In this work, we report the results of a systematic analysis of algorithmic proposals for top-n recommendation tasks. Specifically, we considered 18 algorithms that were presented at top-level research conferences in the last years. Only 7 of them could be reproduced with reasonable effort. For these methods, it however turned out that 6 of them can often be outperformed with comparably simple heuristic methods, e.g., based on nearest-neighbor or graph-based techniques. The remaining one clearly outperformed the baselines but did not consistently outperform a well-tuned non-neural linear ranking method. Overall, our work sheds light on a number of potential problems in today's machine learning scholarship and calls for improved scientific practices in this area.

Dacrema et al. point out two major problems in today's research practice in Applied Machine Learning, namely the reproducibility of results and the choice of baselines. As Dagmar Monett already mentioned in her Twitter thread, both issues are neither new nor limited only to the Machine Learning community.

I may address the reproducibility issue in a separate blog post since I suspect there might be a deeper problem in academia responsible for this. I would just like to say that I have already noticed from some doctoral students that they have to fulfill a certain amount of publications from their doctoral supervisors, which certainly does not lead to a better quality of their works.

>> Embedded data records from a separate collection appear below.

(** They do not terminate when the outer bound is infinite, or the inner
    one is and the outer loop runs at all. *)
Lemma nested_for_lt_diverges (boundX boundZ : number)
    (body : number -> number -> M unit) (w : World) :
  iterations boundX = None
  \/ (iterations boundX <> Some O /\ iterations boundZ = None) ->
  for_lt boundX (fun x => for_lt boundZ (fun z => body x z)) w = Diverges.
Proof.
  intros [Hx | [Hx Hz]]; unfold for_lt at 1.
  - now rewrite Hx.
  - destruct (iterations boundX) as [[|n]|] eqn:E; [congruence| |reflexivity].
    cbn [for_from].
    rewrite (lt_of_nat_iterations _ _ _ E), bool_decide_eq_true_2 by lia.
    unfold bind, for_lt. now rewrite Hz.
Qed.

(** ** Store operations on a known store *)

Lemma modify_run (r : ref) (f : Object3D -> Object3D) (h : list Object3D)
    (p : list LoadRequest) (o : Object3D) :
  h !! r = Some o ->
  modify r f (mkWorld h p) = Returns tt (mkWorld (<[r := f o]> h) p).
Proof. intros Hr. unfold modify. simpl. rewrite Hr. reflexivity. Qed.

Lemma lookup_last (h : list Object3D) (o : Object3D) :
  (h ++ [o]) !! length h = Some o.
Proof. now apply list_lookup_middle. Qed.

Lemma insert_last (h : list Object3D) (o o' : Object3D) :
  <[length h := o']> (h ++ [o]) = h ++ [o'].
Proof. rewrite insert_app_r_alt by lia. now rewrite Nat.sub_diag. Qed.

(** ** The effect of the loop bodies *)

Section TileLoops.
Variables (tileSize yPosition offX offZ : number).

Lemma forEach_requests (bp : ref) (l : list (nat * nat)) (w : World) :
  forEach l (fun c =>
    loader_load asset_url
      (mkCallback ((of_nat c.1 * tileSize) - offX) yPosition
                  ((of_nat c.2 * tileSize) - offZ) bp)) w
  = Returns tt (mkWorld (heap w) (pending w ++ (tile_request tileSize yPosition offX offZ bp <$> l))).
Proof.
  revert w. induction l as [|c l IH]; intros [h p]; simpl.
  - rewrite app_nil_r. reflexivity.
  - unfold bind, loader_load at 1. simpl. rewrite IH. simpl.
    rewrite <- app_assoc. reflexivity.
Qed.

Lemma mesh_body_run (bp : ref) (c : nat * nat) (h : list Object3D)
    (p : list LoadRequest) (g : Object3D) :
  h !! bp = Some g ->
  (tile <- alloc (new_object
              (KMesh (BoxGeometry tileSize (Num 0.5) tileSize)
                     (MeshStandardMaterial 0x333333 (Num 0.8)))) ;;
    position_set tile ((of_nat c.1 * tileSize) - offX) yPosition
                      ((of_nat c.2 * tileSize) - offZ) ;;;
    modify tile (with_receiveShadow true) ;;;
    modify tile (with_castShadow false) ;;;
    add bp tile) (mkWorld h p)
  = Returns tt
      (mkWorld (<[bp := with_children (children g ++ [length h]) g]>
                  (h ++ [tile_mesh tileSize yPosition offX offZ c])) p).
Proof.
  intros Hg. unfold bind at 1. unfold alloc. cbn [heap pending].
  unfold bind at 1. unfold position_set.
  rewrite (modify_run _ _ _ _ _ (lookup_last _ _)), insert_last.
  unfold bind at 1.
  rewrite (modify_run _ _ _ _ _ (lookup_last _ _)), insert_last.
  unfold bind at 1.
  rewrite (modify_run _ _ _ _ _ (lookup_last _ _)), insert_last.
  unfold add.
  rewrite (modify_run _ _ _ _ _ (lookup_app_l_Some _ _ _ _ Hg)).
  reflexivity.
Qed.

Regarding the choice of baselines, Dacrema et al. suspect that this issue is not only limited to Machine Learning in recommendation systems (or Machine Learning for behavior in general). Most creativity in modern Deep Learning research is often used for finding fancy names for tiny improvements to long-established ideas. Furthermore, when you heard about big milestones in the AI field in the past decade, the progress is usually due to advances of processors (see Moore's law) or the availability of data. From a theoretical point of view, the most interesting achievements of Deep Learning research in the past years are Generative Adversarial Networks (proposed by Goodfellow et al.) and Adversarial Examples. (Note: My view may be biased since I am not a Machine Learning researcher myself, however, I have been studying this topic for quite some time.)